• **EXERCISE BRIEF**: Look through the listing underneath for "Panic", and copy every line that has it.

-------- RECORDS SHOWN

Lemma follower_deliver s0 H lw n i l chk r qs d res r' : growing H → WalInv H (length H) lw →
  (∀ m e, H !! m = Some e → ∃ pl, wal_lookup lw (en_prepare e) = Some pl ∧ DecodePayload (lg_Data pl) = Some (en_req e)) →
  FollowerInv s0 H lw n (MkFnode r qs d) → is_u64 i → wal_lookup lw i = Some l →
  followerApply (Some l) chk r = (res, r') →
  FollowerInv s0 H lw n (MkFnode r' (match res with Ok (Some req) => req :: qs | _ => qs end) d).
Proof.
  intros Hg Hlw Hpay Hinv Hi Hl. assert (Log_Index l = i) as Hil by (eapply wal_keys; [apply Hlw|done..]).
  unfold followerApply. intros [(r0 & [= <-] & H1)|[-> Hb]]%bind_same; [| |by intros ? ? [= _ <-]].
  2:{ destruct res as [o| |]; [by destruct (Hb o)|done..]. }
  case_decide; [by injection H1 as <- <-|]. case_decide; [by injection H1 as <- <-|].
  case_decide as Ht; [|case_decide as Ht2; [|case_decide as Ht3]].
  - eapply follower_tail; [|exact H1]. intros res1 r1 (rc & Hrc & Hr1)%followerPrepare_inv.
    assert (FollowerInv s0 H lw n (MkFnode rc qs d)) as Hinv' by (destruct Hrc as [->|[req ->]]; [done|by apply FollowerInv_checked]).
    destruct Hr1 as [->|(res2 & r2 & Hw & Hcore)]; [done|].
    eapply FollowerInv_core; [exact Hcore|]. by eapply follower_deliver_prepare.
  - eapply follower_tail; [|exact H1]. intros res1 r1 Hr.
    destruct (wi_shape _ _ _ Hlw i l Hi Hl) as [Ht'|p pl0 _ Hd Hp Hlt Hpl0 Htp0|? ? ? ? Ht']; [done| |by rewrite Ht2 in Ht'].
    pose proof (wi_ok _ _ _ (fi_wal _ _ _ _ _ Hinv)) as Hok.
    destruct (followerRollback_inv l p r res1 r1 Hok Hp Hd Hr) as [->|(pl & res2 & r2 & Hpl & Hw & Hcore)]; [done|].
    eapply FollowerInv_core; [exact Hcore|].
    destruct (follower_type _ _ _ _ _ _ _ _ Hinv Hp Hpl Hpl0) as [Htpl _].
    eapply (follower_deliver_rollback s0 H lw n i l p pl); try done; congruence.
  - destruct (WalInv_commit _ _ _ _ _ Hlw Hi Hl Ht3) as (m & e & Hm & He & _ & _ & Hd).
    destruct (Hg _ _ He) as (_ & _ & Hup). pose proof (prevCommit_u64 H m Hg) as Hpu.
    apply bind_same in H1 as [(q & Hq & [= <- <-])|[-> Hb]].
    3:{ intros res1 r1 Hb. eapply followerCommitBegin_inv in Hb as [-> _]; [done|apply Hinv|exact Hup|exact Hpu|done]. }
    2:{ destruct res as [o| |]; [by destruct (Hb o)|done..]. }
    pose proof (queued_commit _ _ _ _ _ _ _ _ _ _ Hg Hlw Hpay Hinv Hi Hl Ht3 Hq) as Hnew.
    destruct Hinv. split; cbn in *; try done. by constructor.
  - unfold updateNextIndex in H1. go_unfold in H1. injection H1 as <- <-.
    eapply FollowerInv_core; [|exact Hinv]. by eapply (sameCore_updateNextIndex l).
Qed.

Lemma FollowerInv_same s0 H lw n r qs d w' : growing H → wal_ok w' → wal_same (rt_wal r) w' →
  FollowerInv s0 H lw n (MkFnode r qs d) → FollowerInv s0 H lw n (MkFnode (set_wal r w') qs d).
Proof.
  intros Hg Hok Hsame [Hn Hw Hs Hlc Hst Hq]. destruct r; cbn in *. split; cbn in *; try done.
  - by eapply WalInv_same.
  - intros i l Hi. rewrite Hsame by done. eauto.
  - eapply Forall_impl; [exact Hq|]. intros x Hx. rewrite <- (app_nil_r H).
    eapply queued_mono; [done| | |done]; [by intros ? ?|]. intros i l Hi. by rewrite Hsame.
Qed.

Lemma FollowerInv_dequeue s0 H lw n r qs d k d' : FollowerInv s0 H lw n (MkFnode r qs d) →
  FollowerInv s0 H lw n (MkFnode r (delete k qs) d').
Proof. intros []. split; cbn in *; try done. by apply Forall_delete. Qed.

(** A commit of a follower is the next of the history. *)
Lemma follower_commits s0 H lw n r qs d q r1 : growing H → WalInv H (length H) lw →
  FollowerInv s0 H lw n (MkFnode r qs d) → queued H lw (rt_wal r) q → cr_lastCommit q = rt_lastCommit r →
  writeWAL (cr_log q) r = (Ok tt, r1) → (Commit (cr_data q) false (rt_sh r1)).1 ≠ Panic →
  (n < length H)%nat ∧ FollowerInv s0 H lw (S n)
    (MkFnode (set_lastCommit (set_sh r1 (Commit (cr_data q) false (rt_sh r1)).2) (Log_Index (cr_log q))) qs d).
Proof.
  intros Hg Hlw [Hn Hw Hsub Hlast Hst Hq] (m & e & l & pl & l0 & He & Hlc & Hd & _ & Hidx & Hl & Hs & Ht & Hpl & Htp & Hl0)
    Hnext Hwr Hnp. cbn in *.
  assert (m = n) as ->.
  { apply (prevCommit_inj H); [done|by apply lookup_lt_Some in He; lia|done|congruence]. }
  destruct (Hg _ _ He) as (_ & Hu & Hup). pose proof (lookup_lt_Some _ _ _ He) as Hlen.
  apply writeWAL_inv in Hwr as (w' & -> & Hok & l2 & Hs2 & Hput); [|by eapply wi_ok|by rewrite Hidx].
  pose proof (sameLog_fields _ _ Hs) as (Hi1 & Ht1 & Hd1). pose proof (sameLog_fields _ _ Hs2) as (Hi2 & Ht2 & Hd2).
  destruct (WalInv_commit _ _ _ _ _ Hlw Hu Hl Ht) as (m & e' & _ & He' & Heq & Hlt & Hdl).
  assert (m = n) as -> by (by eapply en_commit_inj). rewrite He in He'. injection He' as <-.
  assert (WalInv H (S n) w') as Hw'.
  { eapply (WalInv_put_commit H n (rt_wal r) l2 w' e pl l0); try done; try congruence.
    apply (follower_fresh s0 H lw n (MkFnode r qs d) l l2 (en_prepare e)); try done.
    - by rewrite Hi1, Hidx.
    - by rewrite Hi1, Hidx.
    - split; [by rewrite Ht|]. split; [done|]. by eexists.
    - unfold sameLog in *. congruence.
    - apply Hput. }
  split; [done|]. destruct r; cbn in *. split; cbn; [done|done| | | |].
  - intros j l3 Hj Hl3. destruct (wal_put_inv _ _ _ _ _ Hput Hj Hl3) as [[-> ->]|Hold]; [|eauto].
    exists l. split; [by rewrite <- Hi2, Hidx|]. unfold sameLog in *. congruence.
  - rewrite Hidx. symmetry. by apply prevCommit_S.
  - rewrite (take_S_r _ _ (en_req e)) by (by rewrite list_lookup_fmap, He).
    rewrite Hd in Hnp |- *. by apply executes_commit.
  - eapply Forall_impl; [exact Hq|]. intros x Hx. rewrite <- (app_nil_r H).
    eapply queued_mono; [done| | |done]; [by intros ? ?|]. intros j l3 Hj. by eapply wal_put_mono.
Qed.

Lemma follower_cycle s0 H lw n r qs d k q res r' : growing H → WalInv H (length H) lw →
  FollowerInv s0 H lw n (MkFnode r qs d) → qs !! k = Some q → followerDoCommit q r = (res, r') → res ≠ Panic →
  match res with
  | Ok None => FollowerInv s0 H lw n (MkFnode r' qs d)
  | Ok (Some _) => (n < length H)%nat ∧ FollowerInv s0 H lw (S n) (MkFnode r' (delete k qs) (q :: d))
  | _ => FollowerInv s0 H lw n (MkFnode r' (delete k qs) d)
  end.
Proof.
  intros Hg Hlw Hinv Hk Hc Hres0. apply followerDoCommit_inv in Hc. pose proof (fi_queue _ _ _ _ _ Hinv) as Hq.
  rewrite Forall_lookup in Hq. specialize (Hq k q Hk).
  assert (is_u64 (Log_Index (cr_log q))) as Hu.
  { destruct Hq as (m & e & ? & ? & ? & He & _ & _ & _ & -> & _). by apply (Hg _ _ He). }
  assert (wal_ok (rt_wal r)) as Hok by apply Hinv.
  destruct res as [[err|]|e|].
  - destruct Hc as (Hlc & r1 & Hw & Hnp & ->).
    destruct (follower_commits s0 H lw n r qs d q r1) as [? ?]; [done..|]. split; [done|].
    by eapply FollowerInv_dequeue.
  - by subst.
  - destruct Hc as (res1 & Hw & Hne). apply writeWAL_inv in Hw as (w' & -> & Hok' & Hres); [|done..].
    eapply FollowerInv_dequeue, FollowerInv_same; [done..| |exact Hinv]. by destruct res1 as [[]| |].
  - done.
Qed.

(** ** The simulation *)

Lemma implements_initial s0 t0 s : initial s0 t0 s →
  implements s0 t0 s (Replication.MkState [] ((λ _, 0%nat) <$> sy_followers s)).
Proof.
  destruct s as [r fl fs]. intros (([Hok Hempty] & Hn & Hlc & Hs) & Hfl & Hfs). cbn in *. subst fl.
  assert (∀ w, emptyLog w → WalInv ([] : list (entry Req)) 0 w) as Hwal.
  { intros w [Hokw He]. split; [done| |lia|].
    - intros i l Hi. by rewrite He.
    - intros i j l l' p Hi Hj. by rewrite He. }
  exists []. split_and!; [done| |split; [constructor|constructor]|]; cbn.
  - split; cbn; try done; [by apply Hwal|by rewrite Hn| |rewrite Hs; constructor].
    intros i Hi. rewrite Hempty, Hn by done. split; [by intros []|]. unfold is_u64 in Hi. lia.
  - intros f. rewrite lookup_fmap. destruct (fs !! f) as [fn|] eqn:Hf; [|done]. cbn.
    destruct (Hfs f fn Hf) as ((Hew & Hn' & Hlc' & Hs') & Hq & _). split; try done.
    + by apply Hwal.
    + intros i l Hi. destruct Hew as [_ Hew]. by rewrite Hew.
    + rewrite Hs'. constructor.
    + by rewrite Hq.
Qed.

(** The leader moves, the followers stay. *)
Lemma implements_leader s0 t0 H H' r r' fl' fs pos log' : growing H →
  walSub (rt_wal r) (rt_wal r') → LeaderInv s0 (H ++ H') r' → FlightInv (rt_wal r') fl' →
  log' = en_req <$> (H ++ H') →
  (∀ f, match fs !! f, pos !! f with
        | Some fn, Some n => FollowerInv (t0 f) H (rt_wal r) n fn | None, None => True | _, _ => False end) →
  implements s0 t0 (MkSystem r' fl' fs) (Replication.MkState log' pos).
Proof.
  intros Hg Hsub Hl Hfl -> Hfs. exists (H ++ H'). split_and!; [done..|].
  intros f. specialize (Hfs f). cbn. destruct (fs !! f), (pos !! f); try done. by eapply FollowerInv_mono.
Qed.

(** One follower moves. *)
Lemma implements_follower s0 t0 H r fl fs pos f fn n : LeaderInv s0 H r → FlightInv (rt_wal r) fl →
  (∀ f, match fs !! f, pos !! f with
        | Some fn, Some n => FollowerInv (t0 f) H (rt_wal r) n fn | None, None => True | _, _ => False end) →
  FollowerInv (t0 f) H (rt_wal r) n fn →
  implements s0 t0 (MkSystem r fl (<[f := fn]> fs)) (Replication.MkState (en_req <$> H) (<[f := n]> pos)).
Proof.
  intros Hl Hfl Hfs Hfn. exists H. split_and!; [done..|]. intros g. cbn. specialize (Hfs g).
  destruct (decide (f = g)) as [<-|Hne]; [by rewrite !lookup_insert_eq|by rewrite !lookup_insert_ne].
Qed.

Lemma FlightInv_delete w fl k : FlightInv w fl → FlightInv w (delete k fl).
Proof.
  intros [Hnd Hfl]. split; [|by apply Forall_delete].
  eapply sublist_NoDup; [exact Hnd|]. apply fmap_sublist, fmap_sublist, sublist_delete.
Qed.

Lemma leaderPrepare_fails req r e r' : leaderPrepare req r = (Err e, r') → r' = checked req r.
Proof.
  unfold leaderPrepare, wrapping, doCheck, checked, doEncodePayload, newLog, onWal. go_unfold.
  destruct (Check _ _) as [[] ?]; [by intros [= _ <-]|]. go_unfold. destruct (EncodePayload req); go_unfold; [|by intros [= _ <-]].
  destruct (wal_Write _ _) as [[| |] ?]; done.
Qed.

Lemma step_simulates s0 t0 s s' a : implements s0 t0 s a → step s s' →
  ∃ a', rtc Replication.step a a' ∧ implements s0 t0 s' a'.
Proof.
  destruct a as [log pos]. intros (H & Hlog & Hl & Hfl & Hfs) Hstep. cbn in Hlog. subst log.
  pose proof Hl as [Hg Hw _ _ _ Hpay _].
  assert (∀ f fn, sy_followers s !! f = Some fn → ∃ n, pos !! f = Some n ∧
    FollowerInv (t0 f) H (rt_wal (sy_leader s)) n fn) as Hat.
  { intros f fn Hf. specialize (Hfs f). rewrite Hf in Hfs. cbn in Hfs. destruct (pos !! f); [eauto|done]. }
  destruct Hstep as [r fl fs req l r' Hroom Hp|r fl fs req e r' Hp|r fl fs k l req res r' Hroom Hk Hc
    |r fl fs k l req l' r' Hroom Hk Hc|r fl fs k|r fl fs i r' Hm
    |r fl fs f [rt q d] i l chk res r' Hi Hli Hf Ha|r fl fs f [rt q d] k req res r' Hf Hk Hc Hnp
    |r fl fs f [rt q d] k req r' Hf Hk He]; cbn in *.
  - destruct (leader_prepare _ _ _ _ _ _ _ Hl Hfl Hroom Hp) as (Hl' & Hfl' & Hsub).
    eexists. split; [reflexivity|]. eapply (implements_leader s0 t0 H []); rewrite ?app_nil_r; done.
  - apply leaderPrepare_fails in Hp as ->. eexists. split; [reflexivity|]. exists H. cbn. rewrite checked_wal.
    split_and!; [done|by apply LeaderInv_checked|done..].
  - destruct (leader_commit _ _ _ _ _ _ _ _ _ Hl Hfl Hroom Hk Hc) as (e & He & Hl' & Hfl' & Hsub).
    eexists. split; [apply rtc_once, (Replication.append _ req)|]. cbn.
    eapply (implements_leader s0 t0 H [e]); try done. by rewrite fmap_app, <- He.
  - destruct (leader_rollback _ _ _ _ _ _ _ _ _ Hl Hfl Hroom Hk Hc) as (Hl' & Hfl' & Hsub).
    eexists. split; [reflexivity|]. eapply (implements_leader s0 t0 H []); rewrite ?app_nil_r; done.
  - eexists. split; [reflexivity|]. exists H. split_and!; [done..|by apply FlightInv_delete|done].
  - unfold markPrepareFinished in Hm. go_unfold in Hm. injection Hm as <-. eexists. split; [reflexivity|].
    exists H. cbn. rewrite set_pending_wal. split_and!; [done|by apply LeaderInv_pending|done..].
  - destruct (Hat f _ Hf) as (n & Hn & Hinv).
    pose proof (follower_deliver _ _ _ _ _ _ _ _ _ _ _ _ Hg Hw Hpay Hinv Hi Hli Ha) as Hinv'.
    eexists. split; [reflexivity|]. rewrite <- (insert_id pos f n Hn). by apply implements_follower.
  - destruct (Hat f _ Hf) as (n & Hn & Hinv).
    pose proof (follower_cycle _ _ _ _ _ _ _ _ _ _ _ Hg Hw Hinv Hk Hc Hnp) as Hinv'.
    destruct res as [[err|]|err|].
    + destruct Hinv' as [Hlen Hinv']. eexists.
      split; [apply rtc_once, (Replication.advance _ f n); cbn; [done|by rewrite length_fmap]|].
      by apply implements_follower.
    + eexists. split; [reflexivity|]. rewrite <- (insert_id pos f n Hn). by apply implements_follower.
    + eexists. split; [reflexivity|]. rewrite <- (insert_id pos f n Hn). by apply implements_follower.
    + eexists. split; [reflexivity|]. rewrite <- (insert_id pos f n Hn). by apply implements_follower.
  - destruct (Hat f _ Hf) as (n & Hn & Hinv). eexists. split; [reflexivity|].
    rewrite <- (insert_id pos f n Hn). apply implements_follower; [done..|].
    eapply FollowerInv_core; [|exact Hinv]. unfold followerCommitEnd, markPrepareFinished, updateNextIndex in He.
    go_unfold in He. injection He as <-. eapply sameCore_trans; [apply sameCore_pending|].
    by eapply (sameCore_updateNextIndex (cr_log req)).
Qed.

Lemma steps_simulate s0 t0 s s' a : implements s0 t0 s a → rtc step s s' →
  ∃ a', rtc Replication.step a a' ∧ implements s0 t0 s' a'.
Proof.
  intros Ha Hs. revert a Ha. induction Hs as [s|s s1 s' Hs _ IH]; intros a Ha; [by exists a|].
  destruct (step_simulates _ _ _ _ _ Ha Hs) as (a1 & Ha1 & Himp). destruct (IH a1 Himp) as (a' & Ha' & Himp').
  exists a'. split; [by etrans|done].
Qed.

----------------

• **ANSWER SECTION**:
  writeWAL (cr_log q) r = (Ok tt, r1) → (Commit (cr_data q) false (rt_sh r1)).1 ≠ Panic →
  FollowerInv s0 H lw n (MkFnode r qs d) → qs !! k = Some q → followerDoCommit q r = (res, r') → res ≠ Panic →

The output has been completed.